Eid Special Lamb Shank recipe

Eid Special Lamb Shank Recipe

Description:

A rich and flavorful Eid Special Lamb Shank dish is presented. The lamb shanks are deeply browned and tender, falling off the bone. They are nestled in a vibrant, creamy tomato-based sauce infused with aromatic spices like cumin, coriander, and turmeric. The bright green flecks of cilantro and mint add a pop of freshness against the deep reddish-brown of the sauce. The dish is steaming hot, with visible sheen of the creamy sauce, and the aroma of warm spices fills the air. The lamb meat is tender and succulent, pulling apart easily. The overall presentation is rustic yet elegant, perfect for a celebratory Eid meal.


Ingredients:

  • - 2 lbs bone-in lamb shanks
  • - 1 large onion, finely chopped
  • - 2 cloves garlic, minced
  • - 1 inch ginger, grated
  • - 1 tsp ground cumin
  • - 1 tsp ground coriander
  • - 1/2 tsp turmeric powder
  • - 1/4 tsp cayenne pepper (optional)
  • - 1/2 cup chopped cilantro
  • - 1/4 cup chopped mint
  • - 1 (14.5 oz) can diced tomatoes, undrained
  • - 1 cup lamb broth
  • - 1/2 cup heavy cream
  • - 2 tbsp olive oil
  • - Salt and pepper to taste
  • - 1 tbsp lemon juice

Instructions:

  1. 1. Season lamb shanks generously with salt and pepper. Heat olive oil in a large Dutch oven or heavy-bottomed pot over medium-high heat.
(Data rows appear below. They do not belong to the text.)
Lemma text_loop_encode_error dir old new (l : list string) here w w' :
  NoDup l →
  cwd w !! dir = Some (Dir here) →
  for_each l (λ filename,
    contents ← with_ (Path_open dir filename) close
      (λ file,
        contents ← file_read file;
        mret (str_replace contents old new));
    with_ (Path_open_w dir filename) close (λ file,
      file_write file contents)) w = (Raise UnicodeEncodeError, w') →
  ∃ name b t here',
    name ∈ l ∧ here !! name = Some (File b) ∧ text_read b = Some t ∧
    text_write (str_replace t old new) = None ∧
    cwd w' !! dir = Some (Dir here') ∧ here' !! name = Some (File []).
Proof.
  revert here w. induction l as [|x l IH]; intros here w Hnodup Hdir;
    [done|].
  apply NoDup_cons in Hnodup as [Hx Hnodup].
  cbn [for_each]. rewrite bind_run.
  match goal with
  | |- context [match ?body w with _ => _ end] =>
      destruct (body w) as [r w1] eqn:E1
  end.
  apply text_body_run in E1
    as [(-> & Hok & Henc)|(here0 & b & t & Hdir0 & Hname & Ht & E1)].
  { destruct r as [[]|e]; [done|]. intros [= -> _]. done. }
  rewrite Hdir in Hdir0. injection Hdir0 as <-.
  destruct (text_write (str_replace t old new)) as [b'|] eqn:Hw;
    destruct E1 as [-> ->].
  - intros E.
    apply (IH (<[x := File b']> here)) in E
      as (name & b0 & t0 & here' & Hin & Hname0 & Ht0 & Hw0 & Hdir' & Hempty);
      [ | done | simpl; by rewrite lookup_insert_eq].
    assert (name ≠ x) as Hne by (by intros ->).
    rewrite lookup_insert_ne in Hname0 by done.
    exists name, b0, t0, here'. split_and!; [by right | done..].
  - intros [= <-]. exists x, b, t. eexists. split_and!; [by left | done..| |].
    + simpl. by rewrite lookup_insert_eq.
    + by rewrite lookup_insert_eq.
Qed.
End EncodeError.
Sear lamb shanks on all sides until browned, about 2-3 minutes per side. Remove shanks from pot and set aside.
  2. 2. Reduce heat to medium. Add chopped onion to the pot and cook until softened, about 5 minutes. Add minced garlic and grated ginger and cook for another minute until fragrant.
  3. 3. Stir in ground cumin, coriander, turmeric, and cayenne pepper (if using). Cook for 1 minute, stirring constantly, until spices are fragrant.
  4. 4. Return lamb shanks to the pot. Add diced tomatoes (undrained) and lamb broth. Bring to a simmer, then reduce heat to low, cover, and braise for 2-2.5 hours, or until lamb is very tender. Check and stir occasionally to ensure the lamb doesn't stick to the pot and burn.
  5. 5. Once the lamb is tender, remove shanks from the pot and set aside to rest. Skim off any excess fat from the braising liquid.
  6. 6. Increase heat to medium. Stir in heavy cream and bring to a gentle simmer. Simmer for about 5 minutes, allowing the sauce to slightly thicken. Stir in chopped cilantro and mint.
  7. 7. Add 1 tbsp of lemon juice to adjust the taste, adding more to taste. Season with salt and pepper to taste.
  8. 8. Shred the lamb meat from the bones and return it to the sauce. Gently stir to coat the lamb with the creamy sauce. Serve hot with rice, naan bread, or couscous.